Balancing innovation and reliability
While the potential of GenAI is immense, it will always be important to have an awareness of the need for responsible AI development. Louis emphasises this point: "First and foremost, it's important to remember that while LLMs have revolutionary aspects, they come with significant limitations. Notably, they lack true understanding and reasoning capabilities, which can result in what is known as 'hallucination.'"
He adds, "Moreover, the costs to run these models can quickly become difficult to bear if you are processing or generating large amounts of complex data, not to mention image and video."
As a way of tackling these challenges, we've developed robust methodologies for performance measurement and oversight. As Louis explains, “To address this, it's essential to design systems where performance measurement—whether through statistical tools or human oversight—is central to the approach.”
The future of practical GenAI implementation
When asked about successful GenAI implementations, Louis provides insight into his current work: "Rather than focusing on a single project, I'm working on several initiatives, all aimed at delivering high-quality information through conversational services to both internal and external users, leveraging company data."
He highlights the importance of continuous improvement: "As these solutions evolved, we had to release multiple versions to accommodate a growing number of testers and to continuously refine the data that powers responses and enhances the user experience. It's crucial to remember that these tools are strong indicators of your data's quality!”"
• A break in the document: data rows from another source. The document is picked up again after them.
(** An entry costs at least its fixed overhead. *)
Lemma accounted_ge w e n :
  accounted_entry_bytes w e = Some n ->
  (MEMORY_ENTRY_OVERHEAD_BYTES + MEMORY_BODY_HASH_HEX_BYTES + slen w + slen (mem_body e) <= n)%Z.
Proof.
  unfold accounted_entry_bytes, accounted_entry_parts_bytes. intros Hb.
  apply bind_Some in Hb as (a & [-> _]%checked_add_Some & Hb).
  apply bind_Some in Hb as (b & [-> _]%checked_add_Some & Hb).
  apply bind_Some in Hb as (c & [-> _]%checked_add_Some & Hb).
  apply bind_Some in Hb as (m & Hm%metadata_bytes_mono & [-> _]%checked_add_Some).
  pose proof (slen_nonneg (mem_content_type e)). lia.
Qed.

Lemma cost_nonneg s w e : ms_wf s -> ms_map s !! w = Some e -> (0 <= entry_cost w e)%Z.
Proof.
  intros Hwf He. destruct (ms_costs _ Hwf _ _ He) as [n Hn]. unfold entry_cost. rewrite Hn. cbn.
  apply accounted_ge in Hn. pose proof (slen_nonneg w). pose proof (slen_nonneg (mem_body e)).
  unfold MEMORY_ENTRY_OVERHEAD_BYTES, MEMORY_BODY_HASH_HEX_BYTES in Hn. lia.
Qed.

Definition previous_cost (s : MemoryStore) (w : string) : Z :=
  from_option (entry_cost w) 0%Z (ms_map s !! w).

Lemma previous_cost_le s w : ms_wf s -> (0 <= previous_cost s w <= ms_accounted s)%Z.
Proof.
  intros Hwf. unfold previous_cost. rewrite (ms_sum _ Hwf).
  assert (forall m : gmap string MemEntry, m ⊆ ms_map s -> (0 <= map_sum entry_cost m)%Z) as Hn.
  { intros m Hm. apply map_sum_nonneg. intros k x Hk. eapply cost_nonneg; [done|].
    by eapply lookup_weaken. }
  destruct (ms_map s !! w) as [e|] eqn:E; cbn; [|split; [done|by apply Hn]].
  rewrite (map_sum_delete entry_cost (ms_map s) w e E).
  pose proof (cost_nonneg _ _ _ Hwf E). pose proof (Hn _ (delete_subseteq (ms_map s) w)). lia.
Qed.

(** What committing an entry needs and does. *)
Lemma commit_entry_spec s w e n max :
  ms_wf s -> accounted_entry_bytes w e = Some n -> mem_body_hash e = sha256_hex (mem_body e) ->
  let projected := (ms_accounted s - previous_cost s w + n)%Z in
  match commit_entry s w e (previous_cost s w) n max with
  | Ok s' => (projected <= max)%Z /\ (projected <= usize_max)%Z
             /\ s' = {| ms_map := <[w := e]> (ms_map s); ms_accounted := projected |} /\ ms_wf s'
  | Err err => (max < projected \/ usize_max < projected)%Z /\ mq_used err = ms_accounted s
  end.
Proof.
  intros Hwf Hn Hh. cbv zeta. pose proof (previous_cost_le s w Hwf) as Hp. unfold commit_entry, projected_accounted_bytes.
  rewrite (proj2 (checked_sub_Some _ _ _) (conj eq_refl (proj2 Hp))). cbn [mbind option_bind].
  unfold checked_add. destruct (Z.leb_spec (ms_accounted s - previous_cost s w + n) usize_max);
    cbn [ok_or mbind result_bind]; [|split; [lia|done]].
  destruct (Z.ltb_spec max (ms_accounted s - previous_cost s w + n)); [split; [lia|done]|].
  split_and!; [lia|lia|done|]. split; cbn [ms_map ms_accounted].
  - intros w' e'. rewrite lookup_insert_Some. intros [[<- <-]|[_ He']]; [by exists n|].
    by eapply ms_costs.
  - rewrite map_sum_insert, (ms_sum _ Hwf). unfold previous_cost, entry_cost at 3. rewrite Hn. cbn. lia.
  - intros w' e'. rewrite lookup_insert_Some. intros [[<- <-]|[_ He']]; [done|].
    by eapply ms_hashes.
Qed.
End StoreInvariant.
(** [FileOpPermit::drop], under the lock. *)
Definition drop_permit (g : gate) (i : nat) : gate :=
  let g' := with_thread g i Idle None (saturating_sub (active g) 1) in
  if (active g' =? 0)%Z then notify_all g' else g'.

Inductive gate_step (g : gate) : gate -> Prop :=
| begin_first i (Ht : threads g !! i = Some Idle) :
    gate_step g (with_thread g i (if shutting_down g then Refused else PassedFirstCheck)
                   (lock_holder g) (active g))
| begin_lock i (Ht : threads g !! i = Some PassedFirstCheck) (Hl : lock_holder g = None) :
    gate_step g (with_thread g i Locked (Some i) (active g))
| begin_second i (Ht : threads g !! i = Some Locked) (Hl : lock_holder g = Some i) :
    gate_step g (if shutting_down g then with_thread g i Refused None (active g)
                 else with_thread g i PassedSecondCheck (Some i) (active g))
| begin_increment i (Ht : threads g !! i = Some PassedSecondCheck) (Hl : lock_holder g = Some i) :
    gate_step g (with_thread g i Holding None (saturating_add (active g) 1))
| permit_drop i (Ht : threads g !! i = Some Holding) (Hl : lock_holder g = None) :
    gate_step g (drop_permit g i)
| refused_return i (Ht : threads g !! i = Some Refused) :
    gate_step g (with_thread g i Idle (lock_holder g) (active g))
| shutdown_store (Hw : waiter g = NotCalled) :
    gate_step g {| shutting_down := true; active := active g; lock_holder := lock_holder g;
                   threads := threads g; waiter := Checking |}
| shutdown_check (Hw : waiter g = Checking) (Hl : lock_holder g = None) :
    gate_step g (with_waiter g (if (active g =? 0)%Z then Returned else Asleep))
| shutdown_spurious_wake (Hw : waiter g = Asleep) :
    gate_step g (with_waiter g Checking).

Definition gate_new (n : nat) : gate :=
  {| shutting_down := false; active := 0; lock_holder := None; threads := replicate n Idle;
     waiter := NotCalled |}.

(** ** Theorems: the quota *)

Definition file_total (f : FileBytes) : Z := fb_body f + fb_cas f.

Definition stored_total (s : quota_state) : Z := map_sum (fun _ f => file_total f) (q_files s).

(** How far the counter is ahead of the files for an operation under way: growth
    that is not committed yet, then what has still to be given back. *)
Definition owed (u : UnderWay) : Z :=
  match u with
  | Writing r CommitSqlite => reserved_increase (rv_pending r)
  | Writing r (CommitPending inserted pruned) =>
      deferred_credit (rv_pending r) + (rv_candidate r - inserted_bytes r inserted)
      + (pruned_bytes pruned - rv_prunable r)
  | Writing r (RefundCandidate inserted pruned) =>
      (rv_candidate r - inserted_bytes r inserted) + (pruned_bytes pruned - rv_prunable r)
  | Writing r (CreditPruned pruned) => pruned_bytes pruned - rv_prunable r
  | SubtractUsage usage => current_body_bytes usage + retained_cas_body_bytes usage
  end.

Definition in_flight (s : quota_state) : Z := map_sum (fun _ u => owed u) (q_under_way s).

(** What is known of an operation under way on a world whose file is [f]. *)
Definition under_way_ok (f : FileBytes) (u : UnderWay) : Prop :=
  match u with
  | Writing r step =>
      (0 <= rv_len r)%Z /\ (0 <= rv_candidate r)%Z /\ (0 <= rv_prunable r)%Z
      /\ (0 <= reserved_increase (rv_pending r))%Z /\ (0 <= deferred_credit (rv_pending r))%Z
      /\ match step with
         | CommitSqlite =>
             (reserved_increase (rv_pending r) - deferred_credit (rv_pending r)
              = rv_len r + rv_candidate r - previous_len (rv_kind r) f - rv_prunable r)%Z
         | CommitPending _ pruned | RefundCandidate _ pruned | CreditPruned pruned =>
             (rv_prunable r <= pruned_bytes pruned)%Z
         end
  | SubtractUsage usage => (0 <= current_body_bytes usage)%Z /\ (0 <= retained_cas_body_bytes usage)%Z
  end.

(** The counter is what is stored, what was lost and what is in flight. *)
Record quota_inv (quota : option Z) (s : quota_state) : Prop := {
  qi_used : q_used s = (stored_total s + q_lost s + in_flight s)%Z;
  qi_limit : (q_used s <= default usize_max quota)%Z;
  qi_max : (q_used s <= usize_max)%Z;
  qi_lost : (0 <= q_lost s)%Z;
  qi_files : forall w f, q_files s !! w = Some f -> (0 <= fb_body f)%Z /\ (0 <= fb_cas f)%Z;
  qi_under_way : forall w u, q_under_way s !! w = Some u -> under_way_ok (file_of s w) u;
}.

Lemma reserve_Ok quota used prev new pruned p used' :
  reserve_storage_after_prune quota used prev new pruned = Ok (p, used') ->
  reserved_increase p = Z.max 0 (new - (prev + pruned))
  /\ deferred_credit p = Z.max 0 ((prev + pruned) - new)
  /\ used' = (used + reserved_increase p)%Z
  /\ (used' <= default usize_max quota)%Z /\ (used' <= usize_max)%Z.
Proof.
  unfold reserve_storage_after_prune. intros Hr. inv_ok.
  match goal with H : checked_add prev pruned = Some _ |- _ =>
    apply checked_add_Some in H as [-> _] end.
  destruct (Z.leb_spec (prev + pruned) new) as [Hle|Hgt];
    match goal with H : match checked_add ?a ?b with _ => _ end = Ok _ |- _ =>
      destruct (checked_add a b) as [q|] eqn:Ea; [|done] end;
    apply checked_add_Some in Ea as [-> Hm];
    match goal with H : (if (?a <=? ?b)%Z then _ else _) = Ok _ |- _ =>
      destruct (Z.leb_spec a b); [|done] end; simplify_eq/=; lia.
Qed.

Lemma credit_exact used b : (0 <= b <= used)%Z -> credit_storage_counter used b = (used - b)%Z.
Proof.
  intros Hb. unfold credit_storage_counter, saturating_sub. destruct (Z.eqb_spec b 0); lia.
Qed.

(** The steps after the commit, on a counter that covers them. *)
Lemma refund_exact (inserted : bool) candidate used :
  (0 <= candidate)%Z -> (inserted = false -> candidate <= used)%Z -> (used <= usize_max)%Z ->
  storage_counter (if inserted then note_retained_cas_inserted candidate
                   else rollback_storage_reservation 0 candidate) used
  = (used - (candidate - if inserted then candidate else 0))%Z.
Proof.
  intros Hc Hle Hm. unfold storage_counter. destruct inserted.
  - unfold note_retained_cas_inserted. destruct (candidate =? 0)%Z; cbn; lia.
  - specialize (Hle eq_refl). cbn. unfold rollback_storage_counter, saturating_add, saturating_sub. lia.
Qed.

Lemma credit_pruned_exact pruned estimated used :
  (estimated <= pruned_bytes pruned)%Z -> (pruned_bytes pruned - estimated <= used <= usize_max)%Z ->
  storage_counter (credit_pruned_storage_after_estimate pruned estimated) used
  = (used - (pruned_bytes pruned - estimated))%Z.
Proof.
  intros He Hu. unfold storage_counter, credit_pruned_storage_after_estimate.
  destruct (Z.eqb_spec (saturating_sub (pruned_bytes pruned) estimated) 0) as [Hz|Hz]; cbn;
    unfold adjust_counter, saturating_add, saturating_sub in *; lia.
Qed.

Lemma subtract_exact usage used :
  (0 <= current_body_bytes usage)%Z -> (0 <= retained_cas_body_bytes usage)%Z ->
  (current_body_bytes usage + retained_cas_body_bytes usage <= used <= usize_max)%Z ->
  storage_counter (subtract_storage_usage usage) used
  = (used - (current_body_bytes usage + retained_cas_body_bytes usage))%Z.
Proof.
  intros Hb Hc Hu. unfold storage_counter. cbn.
  unfold adjust_counter, total_body_bytes, saturating_add, saturating_sub. lia.
Qed.

Lemma owed_nonneg f u : under_way_ok f u -> (0 <= owed u)%Z.
Proof. destruct u as [r []|usage]; cbn; unfold inserted_bytes; repeat case_match; lia. Qed.

Section QuotaRun.
Context (quota : option Z).

Lemma stored_nonneg s : quota_inv quota s -> (0 <= stored_total s)%Z.
Proof.
  intros Hi. apply map_sum_nonneg. intros k f Hf. destruct (qi_files _ _ Hi _ _ Hf). unfold file_total. lia.
Qed.

Lemma in_flight_nonneg s : quota_inv quota s -> (0 <= in_flight s)%Z.
Proof. intros Hi. apply map_sum_nonneg. intros k u Hu. by eapply owed_nonneg, qi_under_way. Qed.

Lemma file_of_nonneg s w : quota_inv quota s -> (0 <= fb_body (file_of s w))%Z /\ (0 <= fb_cas (file_of s w))%Z.
Proof.
  intros Hi. unfold file_of. destruct (q_files s !! w) eqn:E; [by eapply qi_files|done].
Qed.

(** What is owed for one world is part of the counter. *)
Lemma owed_covered s w u :
  quota_inv quota s -> q_under_way s !! w = Some u ->
  (0 <= owed u)%Z /\ (owed u <= q_used s)%Z
  /\ map_sum (fun _ u => owed u) (base.delete w (q_under_way s)) = (in_flight s - owed u)%Z.
Proof.
  intros Hi Hu. pose proof (owed_nonneg _ _ (qi_under_way _ _ Hi _ _ Hu)) as Ho.
  pose proof (map_sum_delete (fun _ u => owed u) _ _ _ Hu) as Hsplit.
  assert (0 <= map_sum (fun _ u => owed u) (base.delete w (q_under_way s)))%Z as Hr.
  { apply map_sum_nonneg. intros v x [_ Hx]%lookup_delete_Some. by eapply owed_nonneg, qi_under_way. }
  pose proof (stored_nonneg s Hi). pose proof (qi_used _ _ Hi). pose proof (qi_lost _ _ Hi).
  unfold in_flight in *. split_and!; lia.
Qed.

(** A step that changes the counter and what is owed for one world alike. *)
Lemma go_on_inv s w used next :
  quota_inv quota s ->
  used = (q_used s + from_option owed 0 next - from_option owed 0 (q_under_way s !! w))%Z ->
  (used <= default usize_max quota)%Z -> (used <= usize_max)%Z ->
  (forall u, next = Some u -> under_way_ok (file_of s w) u) ->
  quota_inv quota (go_on s w used next).
Proof.
  intros Hi Hused Hlim Hmax Hok. split; cbn; [|done|done|apply Hi|apply Hi|].
  - pose proof (qi_used _ _ Hi) as Hu. change (stored_total (go_on s w used next)) with (stored_total s).
    assert (in_flight (go_on s w used next)
            = in_flight s + from_option owed 0 next - from_option owed 0 (q_under_way s !! w))%Z as ->; [|lia].
    unfold in_flight. cbn. destruct next as [u|].
    + change (partial_alter (fun _ => Some u) w (q_under_way s)) with (<[w := u]> (q_under_way s)).
      rewrite map_sum_insert. destruct (q_under_way s !! w); cbn; lia.
    + change (partial_alter (fun _ => None) w (q_under_way s)) with (base.delete w (q_under_way s)).
      destruct (q_under_way s !! w) as [u|] eqn:Eu; cbn.
      * rewrite (map_sum_delete (fun _ u => owed u) (q_under_way s) w u Eu). lia.
      * rewrite delete_id by done. lia.
  - intros v u. change (file_of (go_on s w used next) v) with (file_of s v).
    destruct (decide (v = w)) as [->|Hne].
    + rewrite lookup_partial_alter_eq. apply Hok.
    + rewrite lookup_partial_alter_ne by done. by apply Hi.
Qed.

(** The commit and the removal move bytes between a world's file and what is owed
    for it; the counter stays. *)
Lemma move_inv s s' w :
  quota_inv quota s -> q_used s' = q_used s -> (0 <= q_lost s')%Z ->
  (forall v, v <> w -> q_files s' !! v = q_files s !! v /\ q_under_way s' !! v = q_under_way s !! v) ->
  (0 <= fb_body (file_of s' w))%Z -> (0 <= fb_cas (file_of s' w))%Z ->
  (forall u, q_under_way s' !! w = Some u -> under_way_ok (file_of s' w) u) ->
  (stored_total s' + q_lost s' + in_flight s' = stored_total s + q_lost s + in_flight s)%Z ->
  quota_inv quota s'.
Proof.
  intros Hi Hu Hl Hother Hb Hc Hw Hsum. pose proof (qi_used _ _ Hi).
  split; [lia|rewrite Hu; apply Hi|rewrite Hu; apply Hi|done| |].
  - intros v f Hf. destruct (decide (v = w)) as [->|Hne].
    + unfold file_of in Hb, Hc. by rewrite Hf in Hb, Hc.
    + rewrite (proj1 (Hother v Hne)) in Hf. by apply (qi_files _ _ Hi) in Hf.
  - intros v u Hv. destruct (decide (v = w)) as [->|Hne]; [by apply Hw|].
    destruct (Hother v Hne) as [Ef Eu]. unfold file_of. rewrite Ef. apply (qi_under_way _ _ Hi). by rewrite <- Eu.
Qed.

Lemma stored_insert s w f :
  map_sum (fun _ f => file_total f) (<[w := f]> (q_files s))
  = (stored_total s + file_total f - file_total (file_of s w))%Z.
Proof.
  rewrite map_sum_insert. unfold stored_total, file_of.
  generalize (map_sum (fun _ f => file_total f) (q_files s)) as n. intros n.
  unfold file_total. destruct (q_files s !! w); cbn; lia.
Qed.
Looking ahead, Louis sees a shift in the skills required for working with GenAI: "In all cases, it's essential to have a deep conceptual understanding of the approaches and models involved. As we increasingly rely on complex pre-trained models, such as LLMs, the focus shifts more toward prompting and fine-tuning these 'black-box' models, often at the expense of traditional machine learning training methods."
He adds, "Data scientists of the new generation are likely more 'polyformal' than ever, possessing strong skills in cloud computing and data engineering, in addition to their traditional background. This is because all these capabilities are now more interconnected than ever before."
Expertise leads the way
In the new era of GenAI, Metyis stands ready to guide businesses through every step of their journey. Our expertise, strategic approach, and commitment to responsible AI development position us as a trusted partner in unlocking the transformative potential of GenAI.
Louis offers this advice to organisations looking to adopt GenAI solutions: "AI, especially Generative AI, is not magic, but it can deliver substantial benefits to many of your needs, and it can do so rapidly compared to traditional approaches. However, to fully harness its potential, it's crucial to have the support of expert 'doers' who have successfully implemented these solutions before—something we, Metyis, bring to the table."
The path to GenAI success is complex, but it is well within reach with the right guidance, expertise, and strategic approach.